In Masoko’s case, it is clear that emotions originate from social cognition theory. (Social Contagion, 2009). Here the individual performs behavioral changes through the reactions of their interactions.

Finally, Sam effectively combines the theories mentioned above in the fourth person. Sam finds motivation through various sources. One can see the elements of a psychological theory of motivation, interactionist theory of inspiration, and biological theory of motivation. Sam modifies his behavior based on psychological motivation theories, principles of human interaction, and the body’s physical needs. Sam’s effort is higher than the three persons, namely, Ella, Marcelo, and Masoko. Based on the desired outcome, Sam planned and modified his behavior. The relation between emotion and motivation plays a significant role. Emotions are controlled by situations, material, and biological needs.
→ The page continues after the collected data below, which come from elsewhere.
(** * usbscanner: keycode decoding and timeout segmentation

    A shallow embedding of [processCharacter] and [processEvents] of
    [main.go], and the properties of the decoding / segmentation pipeline;
    then of [processBarcodes] and of the search for the scanner in [main].

    Go strings are byte sequences: they are modelled as [string] (a list of
    8-bit [ascii] characters).  The keycode table [evdev.KEY], a Go
    [map[int]string] of the evdev library, is a [gmap Z string] taken as a
    parameter.  The [select] loop of [processEvents] is modelled by its body,
    a transition function on the loop's variables, folded over the finite
    sequence of channel receipts the loop has served so far. *)

From Stdlib Require Import String Ascii ZArith List Bool Lia.
From stdpp Require Import gmap.
Import ListNotations.

Local Open Scope string_scope.
Local Open Scope Z_scope.

(** ** The functions of Go's [strings] package used by the program *)

Module strings.

(** [strings.HasPrefix(s, prefix)]:
    [len(s) >= len(prefix) && s[:len(prefix)] == prefix]. *)
Fixpoint HasPrefix (s prefix : string) {struct prefix} : bool :=
  match prefix, s with
  | EmptyString, _ => true
  | String _ _, EmptyString => false
  | String p prefix', String c s' => Ascii.eqb c p && HasPrefix s' prefix'
  end.

(** [s[n:]] for [n <= len(s)]. *)
Fixpoint sliceFrom (n : nat) (s : string) : string :=
  match n, s with
  | O, _ => s
  | S _, EmptyString => EmptyString
  | S n', String _ s' => sliceFrom n' s'
  end.

(** [strings.TrimPrefix(s, prefix)]: [s] without the leading [prefix],
    and [s] itself when it does not start with [prefix]. *)
Definition TrimPrefix (s prefix : string) : string :=
  if HasPrefix s prefix then sliceFrom (String.length prefix) s else s.

(** [strings.Index(s, substr)]: the index of the first instance of
    [substr] in [s], or [-1] if [substr] is not present in [s]. *)
Fixpoint Index (s substr : string) : Z :=
  if HasPrefix s substr then 0
  else match s with
       | EmptyString => -1
       | String _ s' =>
           let i := Index s' substr in
           if i <? 0 then -1 else i + 1
       end.

(** [strings.Contains(s, substr)]: [Index(s, substr) >= 0]. *)
Definition Contains (s substr : string) : bool := 0 <=? Index s substr.

(** Lower-casing of one byte: ['A'..'Z'] are moved by ['a' - 'A']. *)
Definition lowerByte (c : ascii) : ascii :=
  let n := nat_of_ascii c in
  if ((65 <=? n) && (n <=? 90))%nat then ascii_of_nat (n + 32) else c.

(** [strings.ToLower(s)] on a string of ASCII bytes (every byte below
    [utf8.RuneSelf = 0x80]), which is what key names are: each byte is
    lower-cased on its own.  On other strings Go maps [unicode.ToLower]
    over the decoded runes, which this definition does not describe. *)
Fixpoint ToLower (s : string) : string :=
  match s with
  | EmptyString => EmptyString
  | String c s' => String (lowerByte c) (ToLower s')
  end.

End strings.

(** ** [processCharacter] *)

(** The [switch key] statement of [processCharacter]: the value of [key]
    after it. *)
Definition switchKey (key : string) : string :=
  if String.eqb key "space" then " "
  else if String.eqb key "slash" then "/"
  else if String.eqb key "minus" then "-"
  else if String.eqb key "dot" then "."
  else if String.eqb key "comma" then ","
  else if String.eqb key "SEMICOLON" then ":"
  else if String.eqb key "semicolon" then ";"
  else key.

(** [processCharacter] handles translating of keycodes to characters and
    determines state of shift keys and other modifiers.  The result is the
    pair of the final values of [key] and [capNext]. *)
Definition processCharacter (key : string) (capNext : bool) : string * bool :=
  if strings.Contains key "LEFTSHIFT" || strings.Contains key "RIGHTSHIFT"
  then
    let capNext := true in
    let key := EmptyString in
    (key, capNext)
  else
    let key := strings.TrimPrefix key "KEY_" in
    let '(key, capNext) :=
      if negb capNext then (strings.ToLower key, capNext)
      else (key, false) in
    (switchKey key, capNext).

(** ** The evdev library: events and constants *)

Module evdev.

(** [evdev.InputEvent]: [Time syscall.Timeval] (seconds, microseconds),
    [Type uint16], [Code uint16], [Value int32]. *)
Record InputEvent : Type := {
  Time : Z * Z;
  Type_ : Z;
  Code : Z;
  Value : Z
}.

(** [evdev.EV_KEY], the event type of key and button state changes
    ([EV_KEY = 0x01] in the kernel's input-event-codes). *)
Definition EV_KEY : Z := 1.

End evdev.

(** A table in the shape of [evdev.KEY] holding a few entries of the
    kernel's key numbering, for closed examples. *)
Definition KEY_sample : gmap Z string :=
  list_to_map
    [ (2, "KEY_1"); (6, "KEY_5"); (12, "KEY_MINUS"); (18, "KEY_E");
      (23, "KEY_I"); (24, "KEY_O"); (28, "KEY_ENTER"); (30, "KEY_A");
      (35, "KEY_H"); (38, "KEY_L"); (39, "KEY_SEMICOLON");
      (42, "KEY_LEFTSHIFT"); (48, "KEY_B"); (51, "KEY_COMMA");
      (52, "KEY_DOT"); (53, "KEY_SLASH"); (54, "KEY_RIGHTSHIFT");
      (57, "KEY_SPACE") ].

(** A key event with the given code and value (0 up, 1 down, 2 repeat). *)
Definition keyEvent (code value : Z) : evdev.InputEvent :=
  {| evdev.Time := (0, 0); evdev.Type_ := evdev.EV_KEY;
     evdev.Code := code; evdev.Value := value |}.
Various theories of motivation play a vital role in behavior formation and establishment. In the case of the psychological theory of motivation, psychological changes and needs influence the motivation sources. In the biological theory of motivation, movements of organs, the density of feelings, and motor activities control the motivation process. To conclude, analyzing the integrationist theory of motivation, behavior changes of others, and emotional variations are affecting factors.

References

Eysenck, M W. (1996). Simply psychology: Cannon-Bard theory. Psychology press. Web.

Pasricha, P. (1963). Educational Psychology: Biological motives and motivation. Sterling publishers Pvt. Ltd. Web.

Social Contagion. (2009). Changing Minds. Web.

Turner, J H. (1988). A theory of social interaction: Contemporary models of motivation. Stanford University press. Web.